Video footage of fuel removal (TEPCO)

November 20, 2013

Tepco gives first glimpse of Fukushima fuel rod removal

http://www3.nhk.or.jp/nhkworld/english/news/20131119_46.html

 

AFP-JIJI


November 19, 2013


Tokyo Electric Power Co. has offered the first glimpse of the operation to remove fuel rods at the Fukushima No. 1 nuclear plant, the most dangerous job since the runaway reactors were brought under control two years ago.


Video footage supplied by Tepco on Tuesday showed workers with protective suits inside reactor building 4 as a crane lowered a huge metal cask into the cooling pool filled with uranium and plutonium rods.


The fuel rods are bundled together in assemblies that must be pulled out of the pool where they were being kept when the March 11, 2011, tsunami smashed into the Tohoku region. There are more than 1,500 assemblies in the pool.


Removal of the fuel rods is a tricky but essential step in decommissioning the complex, which is expected to take decades.


On Monday, the utility said it expects to remove 22 assemblies over two days, with the entire operation scheduled to run for more than a year.


The huge crane’s remote-controlled grabber hooks onto the assemblies one by one and places them in the fully immersed cask.


The 91-ton cask will then be lowered to a trailer and taken to a different storage pool about 100 meters away

Tepco said the work was on schedule with 22 assemblies expected to be placed inside the cask by Tuesday evening.

The No. 4 reactor was not in operation when the crisis started in 2011.


But the pool was heavily damaged and left at the mercy of subsequent earthquakes, storms or tsunami.

The fuel assemblies need to be kept in a more stable facility, but experts have warned that mistakes in the removal operation could trigger a rapid deterioration in the situation.

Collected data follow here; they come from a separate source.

(* ===== verification/ApiServer.v ===== *)
(** * The configuration socket: [api_get] and the handlers of device/api.rs

    [get] prints the device line by line; the handler of a connection reads a
    command, runs it and replies.  What is written is a list of lines, each
    with its newline. *)

From Stdlib Require Import Strings.String.
From S2P Require Import Prelude Errors Time Crypto Packet Session Tai64N Handshake RateLimiter Tunn Tunnel.
From S2P Require Import Lfsr Text Serialization Show AllowedIps Peer Device Api Handlers.
From coqutil Require Import Byte.

(** [writeln!(writer, "key={val}")] *)
Definition line (key : string) (val : bytes) : bytes := str key ++ equals :: val ++ [newline].
Arguments line key%_string_scope val.

(** The line of an optional value. *)
Definition line_of {A} (key : string) (f : A → bytes) (o : option A) : list bytes :=
  match o with Some a => [line key (f a)] | None => [] end.
Arguments line_of {A} key%_string_scope f o.

Section Server.
Context `{Crypto, NetTable, HashOrder, Base64, Hex}.

Abbreviation DM := (M Error dstate).

Definition device_lines (d : Device) : list bytes :=
  line_of "private_key" (λ k, encode_hex k.1) d.(key_pair) ++
  (if d.(listen_port) =? 0 then [] else [line "listen_port" (show_uint 10 d.(listen_port))]) ++
  line_of "fwmark" (show_uint 10) d.(fwmark).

Tepco’s efforts to contain the crisis have faced a string of setbacks and mechanical glitches, stoking widespread criticism of its handling of the worst nuclear accident in a generation.


The work that began Monday pales in comparison with the much more complex task that awaits engineers, who will have to remove the misshapen cores of the three reactors that went into meltdown.